### Problem requirements
Reproduce the records below word for word.

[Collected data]
========================
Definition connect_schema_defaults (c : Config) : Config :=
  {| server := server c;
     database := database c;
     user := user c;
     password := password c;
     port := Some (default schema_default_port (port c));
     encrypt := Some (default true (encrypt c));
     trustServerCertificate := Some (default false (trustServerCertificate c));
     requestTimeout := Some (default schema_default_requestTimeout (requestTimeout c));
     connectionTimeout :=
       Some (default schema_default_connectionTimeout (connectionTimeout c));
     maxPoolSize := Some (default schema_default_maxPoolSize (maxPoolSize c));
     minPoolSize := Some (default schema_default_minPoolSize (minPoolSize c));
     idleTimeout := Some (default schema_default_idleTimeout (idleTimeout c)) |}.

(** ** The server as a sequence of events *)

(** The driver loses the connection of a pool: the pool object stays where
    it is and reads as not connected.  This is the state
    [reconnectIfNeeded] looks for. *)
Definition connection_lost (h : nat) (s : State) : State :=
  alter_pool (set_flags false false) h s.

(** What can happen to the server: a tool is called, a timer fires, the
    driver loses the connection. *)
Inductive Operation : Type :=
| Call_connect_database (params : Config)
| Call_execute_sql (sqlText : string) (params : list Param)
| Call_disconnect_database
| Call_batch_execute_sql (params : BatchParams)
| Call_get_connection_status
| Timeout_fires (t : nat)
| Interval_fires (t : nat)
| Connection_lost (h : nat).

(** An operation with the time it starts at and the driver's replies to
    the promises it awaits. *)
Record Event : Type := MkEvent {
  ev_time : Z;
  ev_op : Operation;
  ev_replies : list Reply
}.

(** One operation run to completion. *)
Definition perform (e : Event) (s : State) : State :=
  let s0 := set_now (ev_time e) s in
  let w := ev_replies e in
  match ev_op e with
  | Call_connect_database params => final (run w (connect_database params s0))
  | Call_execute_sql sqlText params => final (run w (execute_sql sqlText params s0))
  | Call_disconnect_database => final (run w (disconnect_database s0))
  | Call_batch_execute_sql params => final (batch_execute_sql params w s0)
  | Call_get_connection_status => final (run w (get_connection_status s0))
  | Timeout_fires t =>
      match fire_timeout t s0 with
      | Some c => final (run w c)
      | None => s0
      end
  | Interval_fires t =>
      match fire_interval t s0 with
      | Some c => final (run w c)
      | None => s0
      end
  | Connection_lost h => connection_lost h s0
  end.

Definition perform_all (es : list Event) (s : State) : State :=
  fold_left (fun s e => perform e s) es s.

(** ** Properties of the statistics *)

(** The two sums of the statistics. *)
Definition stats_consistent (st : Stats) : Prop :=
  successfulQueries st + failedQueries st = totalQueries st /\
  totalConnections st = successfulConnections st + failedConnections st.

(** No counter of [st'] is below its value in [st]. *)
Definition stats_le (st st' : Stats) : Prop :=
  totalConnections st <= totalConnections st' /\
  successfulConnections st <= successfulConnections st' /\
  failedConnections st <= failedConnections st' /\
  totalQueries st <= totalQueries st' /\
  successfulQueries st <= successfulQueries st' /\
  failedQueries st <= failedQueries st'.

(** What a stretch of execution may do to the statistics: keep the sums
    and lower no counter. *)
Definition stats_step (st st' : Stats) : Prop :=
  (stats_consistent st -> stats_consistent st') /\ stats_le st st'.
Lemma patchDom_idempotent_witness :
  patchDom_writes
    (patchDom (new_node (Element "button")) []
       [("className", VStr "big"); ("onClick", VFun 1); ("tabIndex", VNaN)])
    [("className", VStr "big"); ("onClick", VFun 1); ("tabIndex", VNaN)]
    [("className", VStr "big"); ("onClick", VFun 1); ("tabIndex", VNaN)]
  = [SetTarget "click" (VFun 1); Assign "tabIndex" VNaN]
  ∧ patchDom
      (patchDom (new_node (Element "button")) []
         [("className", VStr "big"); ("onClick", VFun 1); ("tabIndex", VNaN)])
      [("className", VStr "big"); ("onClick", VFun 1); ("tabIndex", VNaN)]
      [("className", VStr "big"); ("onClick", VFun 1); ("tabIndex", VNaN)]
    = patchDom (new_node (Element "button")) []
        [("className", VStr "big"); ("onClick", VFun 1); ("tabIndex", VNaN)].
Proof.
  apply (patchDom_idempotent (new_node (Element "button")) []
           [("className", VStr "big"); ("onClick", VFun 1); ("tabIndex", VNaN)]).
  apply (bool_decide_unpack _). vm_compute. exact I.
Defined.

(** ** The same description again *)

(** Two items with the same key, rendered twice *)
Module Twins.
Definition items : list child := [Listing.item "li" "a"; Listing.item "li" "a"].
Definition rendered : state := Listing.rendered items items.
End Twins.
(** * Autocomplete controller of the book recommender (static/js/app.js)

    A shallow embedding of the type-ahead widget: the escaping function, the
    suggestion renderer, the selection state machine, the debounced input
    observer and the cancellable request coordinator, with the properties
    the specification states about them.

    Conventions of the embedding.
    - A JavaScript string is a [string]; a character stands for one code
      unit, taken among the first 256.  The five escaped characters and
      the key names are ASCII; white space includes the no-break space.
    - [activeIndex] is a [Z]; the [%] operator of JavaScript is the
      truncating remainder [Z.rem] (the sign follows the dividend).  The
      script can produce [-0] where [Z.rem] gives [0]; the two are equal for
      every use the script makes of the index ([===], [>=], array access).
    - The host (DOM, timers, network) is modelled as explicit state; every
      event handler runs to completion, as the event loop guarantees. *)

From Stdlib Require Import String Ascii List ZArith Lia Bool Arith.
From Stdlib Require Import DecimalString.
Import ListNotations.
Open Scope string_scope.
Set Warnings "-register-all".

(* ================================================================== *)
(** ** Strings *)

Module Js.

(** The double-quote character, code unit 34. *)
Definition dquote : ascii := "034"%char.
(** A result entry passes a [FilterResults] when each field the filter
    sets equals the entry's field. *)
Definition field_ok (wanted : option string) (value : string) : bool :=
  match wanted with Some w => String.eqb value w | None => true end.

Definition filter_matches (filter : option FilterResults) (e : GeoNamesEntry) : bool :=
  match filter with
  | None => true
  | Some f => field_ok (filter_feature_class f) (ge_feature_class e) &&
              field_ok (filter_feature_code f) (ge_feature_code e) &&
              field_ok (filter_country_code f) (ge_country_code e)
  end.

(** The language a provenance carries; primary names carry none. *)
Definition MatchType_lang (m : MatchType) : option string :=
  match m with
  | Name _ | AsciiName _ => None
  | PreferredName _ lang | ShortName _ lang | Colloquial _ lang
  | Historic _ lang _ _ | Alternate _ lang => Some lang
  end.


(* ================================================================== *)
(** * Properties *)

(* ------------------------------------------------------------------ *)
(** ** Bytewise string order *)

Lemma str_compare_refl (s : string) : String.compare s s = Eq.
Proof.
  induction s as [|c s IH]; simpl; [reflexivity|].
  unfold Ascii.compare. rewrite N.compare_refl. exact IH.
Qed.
========================
### Solution to this task
Definition connect_schema_defaults (c : Config) : Config :=
  {| server := server c;
     database := database c;
     user := user c;
     password := password c;
     port := Some (default schema_default_port (port c));
     encrypt := Some (default true (encrypt c));
     trustServerCertificate := Some (default false (trustServerCertificate c));
     requestTimeout := Some (default schema_default_requestTimeout (requestTimeout c));
     connectionTimeout :=
       Some (default schema_default_connectionTimeout (connectionTimeout c));
     maxPoolSize := Some (default schema_default_maxPoolSize (maxPoolSize c));
     minPoolSize := Some (default schema_default_minPoolSize (minPoolSize c));
     idleTimeout := Some (default schema_default_idleTimeout (idleTimeout c)) |}.

(** ** The server as a sequence of events *)

(** The driver loses the connection of a pool: the pool object stays where
    it is and reads as not connected.  This is the state
    [reconnectIfNeeded] looks for. *)
Definition connection_lost (h : nat) (s : State) : State :=
  alter_pool (set_flags false false) h s.

(** What can happen to the server: a tool is called, a timer fires, the
    driver loses the connection. *)
Inductive Operation : Type :=
| Call_connect_database (params : Config)
| Call_execute_sql (sqlText : string) (params : list Param)
| Call_disconnect_database
| Call_batch_execute_sql (params : BatchParams)
| Call_get_connection_status
| Timeout_fires (t : nat)
| Interval_fires (t : nat)
| Connection_lost (h : nat).

(** An operation with the time it starts at and the driver's replies to
    the promises it awaits. *)
Record Event : Type := MkEvent {
  ev_time : Z;
  ev_op : Operation;
  ev_replies : list Reply
}.

(** One operation run to completion. *)
Definition perform (e : Event) (s : State) : State :=
  let s0 := set_now (ev_time e) s in
  let w := ev_replies e in
  match ev_op e with
  | Call_connect_database params => final (run w (connect_database params s0))
  | Call_execute_sql sqlText params => final (run w (execute_sql sqlText params s0))
  | Call_disconnect_database => final (run w (disconnect_database s0))
  | Call_batch_execute_sql params => final (batch_execute_sql params w s0)
  | Call_get_connection_status => final (run w (get_connection_status s0))
  | Timeout_fires t =>
      match fire_timeout t s0 with
      | Some c => final (run w c)
      | None => s0
      end
  | Interval_fires t =>
      match fire_interval t s0 with
      | Some c => final (run w c)
      | None => s0
      end
  | Connection_lost h => connection_lost h s0
  end.

Definition perform_all (es : list Event) (s : State) : State :=
  fold_left (fun s e => perform e s) es s.

(** ** Properties of the statistics *)

(** The two sums of the statistics. *)
Definition stats_consistent (st : Stats) : Prop :=
  successfulQueries st + failedQueries st = totalQueries st /\
  totalConnections st = successfulConnections st + failedConnections st.

(** No counter of [st'] is below its value in [st]. *)
Definition stats_le (st st' : Stats) : Prop :=
  totalConnections st <= totalConnections st' /\
  successfulConnections st <= successfulConnections st' /\
  failedConnections st <= failedConnections st' /\
  totalQueries st <= totalQueries st' /\
  successfulQueries st <= successfulQueries st' /\
  failedQueries st <= failedQueries st'.

(** What a stretch of execution may do to the statistics: keep the sums
    and lower no counter. *)
Definition stats_step (st st' : Stats) : Prop :=
  (stats_consistent st -> stats_consistent st') /\ stats_le st st'.
Lemma patchDom_idempotent_witness :
  patchDom_writes
    (patchDom (new_node (Element "button")) []
       [("className", VStr "big"); ("onClick", VFun 1); ("tabIndex", VNaN)])
    [("className", VStr "big"); ("onClick", VFun 1); ("tabIndex", VNaN)]
    [("className", VStr "big"); ("onClick", VFun 1); ("tabIndex", VNaN)]
  = [SetTarget "click" (VFun 1); Assign "tabIndex" VNaN]
  ∧ patchDom
      (patchDom (new_node (Element "button")) []
         [("className", VStr "big"); ("onClick", VFun 1); ("tabIndex", VNaN)])
      [("className", VStr "big"); ("onClick", VFun 1); ("tabIndex", VNaN)]
      [("className", VStr "big"); ("onClick", VFun 1); ("tabIndex", VNaN)]
    = patchDom (new_node (Element "button")) []
        [("className", VStr "big"); ("onClick", VFun 1); ("tabIndex", VNaN)].
Proof.
  apply (patchDom_idempotent (new_node (Element "button")) []
           [("className", VStr "big"); ("onClick", VFun 1); ("tabIndex", VNaN)]).
  apply (bool_decide_unpack _). vm_compute. exact I.
Defined.

(** ** The same description again *)

(** Two items with the same key, rendered twice *)
Module Twins.
Definition items : list child := [Listing.item "li" "a"; Listing.item "li" "a"].
Definition rendered : state := Listing.rendered items items.
End Twins.
(** * Autocomplete controller of the book recommender (static/js/app.js)

    A shallow embedding of the type-ahead widget: the escaping function, the
    suggestion renderer, the selection state machine, the debounced input
    observer and the cancellable request coordinator, with the properties
    the specification states about them.

    Conventions of the embedding.
    - A JavaScript string is a [string]; a character stands for one code
      unit, taken among the first 256.  The five escaped characters and
      the key names are ASCII; white space includes the no-break space.
    - [activeIndex] is a [Z]; the [%] operator of JavaScript is the
      truncating remainder [Z.rem] (the sign follows the dividend).  The
      script can produce [-0] where [Z.rem] gives [0]; the two are equal for
      every use the script makes of the index ([===], [>=], array access).
    - The host (DOM, timers, network) is modelled as explicit state; every
      event handler runs to completion, as the event loop guarantees. *)

From Stdlib Require Import String Ascii List ZArith Lia Bool Arith.
From Stdlib Require Import DecimalString.
Import ListNotations.
Open Scope string_scope.
Set Warnings "-register-all".

(* ================================================================== *)
(** ** Strings *)

Module Js.

(** The double-quote character, code unit 34. *)
Definition dquote : ascii := "034"%char.
(** A result entry passes a [FilterResults] when each field the filter
    sets equals the entry's field. *)
Definition field_ok (wanted : option string) (value : string) : bool :=
  match wanted with Some w => String.eqb value w | None => true end.

Definition filter_matches (filter : option FilterResults) (e : GeoNamesEntry) : bool :=
  match filter with
  | None => true
  | Some f => field_ok (filter_feature_class f) (ge_feature_class e) &&
              field_ok (filter_feature_code f) (ge_feature_code e) &&
              field_ok (filter_country_code f) (ge_country_code e)
  end.

(** The language a provenance carries; primary names carry none. *)
Definition MatchType_lang (m : MatchType) : option string :=
  match m with
  | Name _ | AsciiName _ => None
  | PreferredName _ lang | ShortName _ lang | Colloquial _ lang
  | Historic _ lang _ _ | Alternate _ lang => Some lang
  end.


(* ================================================================== *)
(** * Properties *)

(* ------------------------------------------------------------------ *)
(** ** Bytewise string order *)

Lemma str_compare_refl (s : string) : String.compare s s = Eq.
Proof.
  induction s as [|c s IH]; simpl; [reflexivity|].
  unfold Ascii.compare. rewrite N.compare_refl. exact IH.
Qed.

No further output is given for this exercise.